Er zijn nog geen plannen om het schip van zijn rustplaats te halen.
De dieselglans op het wateroppervlak en de beweging ervan in de stroming worden dagelijks waargenomen, zei Brown. “We houden ook de kustlijn in de gaten.”
Ambtenaren uit beide landen hebben gezegd dat er geen zichtbare schade is aan de stranden van Samoa of aan de natuur. Maar sommigen in de omliggende dorpen, die zeggen dat ze olie in het water zijn tegengekomen en hebben gezien dat dit mensen of vissen bedekte, zijn niet gerustgesteld.
“Mijn kinderen gingen naar de plek waar ze surfen.
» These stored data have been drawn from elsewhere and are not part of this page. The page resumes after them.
(** With original ids free of underscores, the keys assigned for one
    position are pairwise distinct. *)
Lemma position_keys_distinct (selected : list CartItem.t) (i : nat) (value : string) :
  NoDup ((λ item, getOriginalMenuItemId (CartItem.id item)) <$> selected) →
  (∀ item, item ∈ selected →
     JsString.includesChar "_" (getOriginalMenuItemId (CartItem.id item)) = false) →
  NoDup (omap (λ item,
                 field ← CartItem.customFields item ≫= (λ fs, fs !! i);
                 Some (valueKey (getOriginalMenuItemId (CartItem.id item)) i
                                (CustomField.key field), value))
              selected).*1.
Proof.
  induction selected as [|item selected IH]; [constructor|].
  rewrite fmap_cons. intros [Hfresh Hnd]%NoDup_cons Hids. simpl.
  assert (∀ item', item' ∈ selected →
            JsString.includesChar "_" (getOriginalMenuItemId (CartItem.id item')) = false)
    as Hids' by (intros ? ?; apply Hids; by right).
  destruct (CartItem.customFields item ≫= (λ fs, fs !! i)) as [field|]; simpl; [|by apply IH].
  apply NoDup_cons. split; [|by apply IH].
  intros ([k v] & Hk & Hin)%list_elem_of_fmap. simpl in Hk.
  apply list_elem_of_omap in Hin as (item' & Hitem' & Hsome).
  destruct (CartItem.customFields item' ≫= (λ fs, fs !! i)) as [field'|]; [|done].
  simpl in Hsome. injection Hsome as <- <-.
  apply valueKey_inj in Hk as (Hid & _ & _); [|apply Hids; by left|by apply Hids'].
  apply Hfresh. rewrite Hid. apply list_elem_of_fmap. by exists item'.
Qed.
En toen ze terugkwamen, zeiden ze dat er overal olie is”, zei Malae. “En toen raakte ik hun lichamen aan, glibberig van de olie. Dus ik weet zeker dat deze olie daar was.”
De ramp voltrok zich toen Samoa zich voorbereidde om het Britse koningshuis – die in een resort in de buurt van het vissersdorp Siumu zullen verblijven – en andere wereldleiders te ontvangen tijdens de bijeenkomst van de Commonwealth Heads of Government. De ontmoetingen tussen leiders van het maatschappelijk middenveld zijn al begonnen, met een officiële openingsceremonie gepland voor vrijdag.
Maar de onzekerheid over de impact van het gezonken schip heeft de toeristische mogelijkheden tijdens het evenement beperkt. Malae neemt bezoekers meestal mee de zee op tijdens vis- of surftochten of om schildpadden te spotten. Nu, zei ze, “het is allemaal gestopt.”
Graham-McLay deed verslag vanuit Wellington, Nieuw-Zeeland.